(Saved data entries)
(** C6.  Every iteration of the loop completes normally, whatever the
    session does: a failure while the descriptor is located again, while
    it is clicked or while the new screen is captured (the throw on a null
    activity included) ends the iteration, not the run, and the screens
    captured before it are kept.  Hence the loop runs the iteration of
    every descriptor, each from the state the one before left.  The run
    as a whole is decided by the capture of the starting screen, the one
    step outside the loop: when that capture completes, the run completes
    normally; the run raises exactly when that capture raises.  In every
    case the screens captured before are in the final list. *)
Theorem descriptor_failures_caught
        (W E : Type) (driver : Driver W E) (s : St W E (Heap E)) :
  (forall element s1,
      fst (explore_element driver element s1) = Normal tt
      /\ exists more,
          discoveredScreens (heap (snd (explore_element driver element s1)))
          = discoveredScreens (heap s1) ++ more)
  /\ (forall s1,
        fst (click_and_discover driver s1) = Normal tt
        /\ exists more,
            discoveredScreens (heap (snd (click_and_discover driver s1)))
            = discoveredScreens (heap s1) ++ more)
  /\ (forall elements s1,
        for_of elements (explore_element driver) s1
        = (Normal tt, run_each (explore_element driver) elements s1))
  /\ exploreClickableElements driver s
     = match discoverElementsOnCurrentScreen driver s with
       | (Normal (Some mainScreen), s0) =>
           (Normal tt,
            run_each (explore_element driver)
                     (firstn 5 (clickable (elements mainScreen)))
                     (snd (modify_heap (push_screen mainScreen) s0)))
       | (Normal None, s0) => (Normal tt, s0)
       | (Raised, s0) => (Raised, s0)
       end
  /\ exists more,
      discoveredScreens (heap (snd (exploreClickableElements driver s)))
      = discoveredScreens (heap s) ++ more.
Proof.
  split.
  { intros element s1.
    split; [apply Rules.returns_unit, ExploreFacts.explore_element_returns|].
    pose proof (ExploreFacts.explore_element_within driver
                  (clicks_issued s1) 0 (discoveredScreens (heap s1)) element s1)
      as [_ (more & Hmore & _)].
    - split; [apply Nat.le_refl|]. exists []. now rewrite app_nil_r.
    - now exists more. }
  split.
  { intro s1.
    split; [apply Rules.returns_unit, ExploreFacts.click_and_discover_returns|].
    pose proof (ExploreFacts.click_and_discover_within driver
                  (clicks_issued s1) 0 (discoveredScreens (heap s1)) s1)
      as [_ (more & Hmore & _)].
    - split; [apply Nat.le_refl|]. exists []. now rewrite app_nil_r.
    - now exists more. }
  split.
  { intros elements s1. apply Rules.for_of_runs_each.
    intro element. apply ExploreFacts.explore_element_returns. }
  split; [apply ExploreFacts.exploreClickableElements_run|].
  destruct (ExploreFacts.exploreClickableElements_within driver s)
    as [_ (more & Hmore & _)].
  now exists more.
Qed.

→ Required work:
In the entries above, one line contains "session does: a" and another contains "for_of elements (explore_element". Reproduce exactly those two lines and the lines between them, nothing else.

→ Response to the exercise:
    session does: a failure while the descriptor is located again, while
    it is clicked or while the new screen is captured (the throw on a null
    activity included) ends the iteration, not the run, and the screens
    captured before it are kept.  Hence the loop runs the iteration of
    every descriptor, each from the state the one before left.  The run
    as a whole is decided by the capture of the starting screen, the one
    step outside the loop: when that capture completes, the run completes
    normally; the run raises exactly when that capture raises.  In every
    case the screens captured before are in the final list. *)
Theorem descriptor_failures_caught
        (W E : Type) (driver : Driver W E) (s : St W E (Heap E)) :
  (forall element s1,
      fst (explore_element driver element s1) = Normal tt
      /\ exists more,
          discoveredScreens (heap (snd (explore_element driver element s1)))
          = discoveredScreens (heap s1) ++ more)
  /\ (forall s1,
        fst (click_and_discover driver s1) = Normal tt
        /\ exists more,
            discoveredScreens (heap (snd (click_and_discover driver s1)))
            = discoveredScreens (heap s1) ++ more)
  /\ (forall elements s1,
        for_of elements (explore_element driver) s1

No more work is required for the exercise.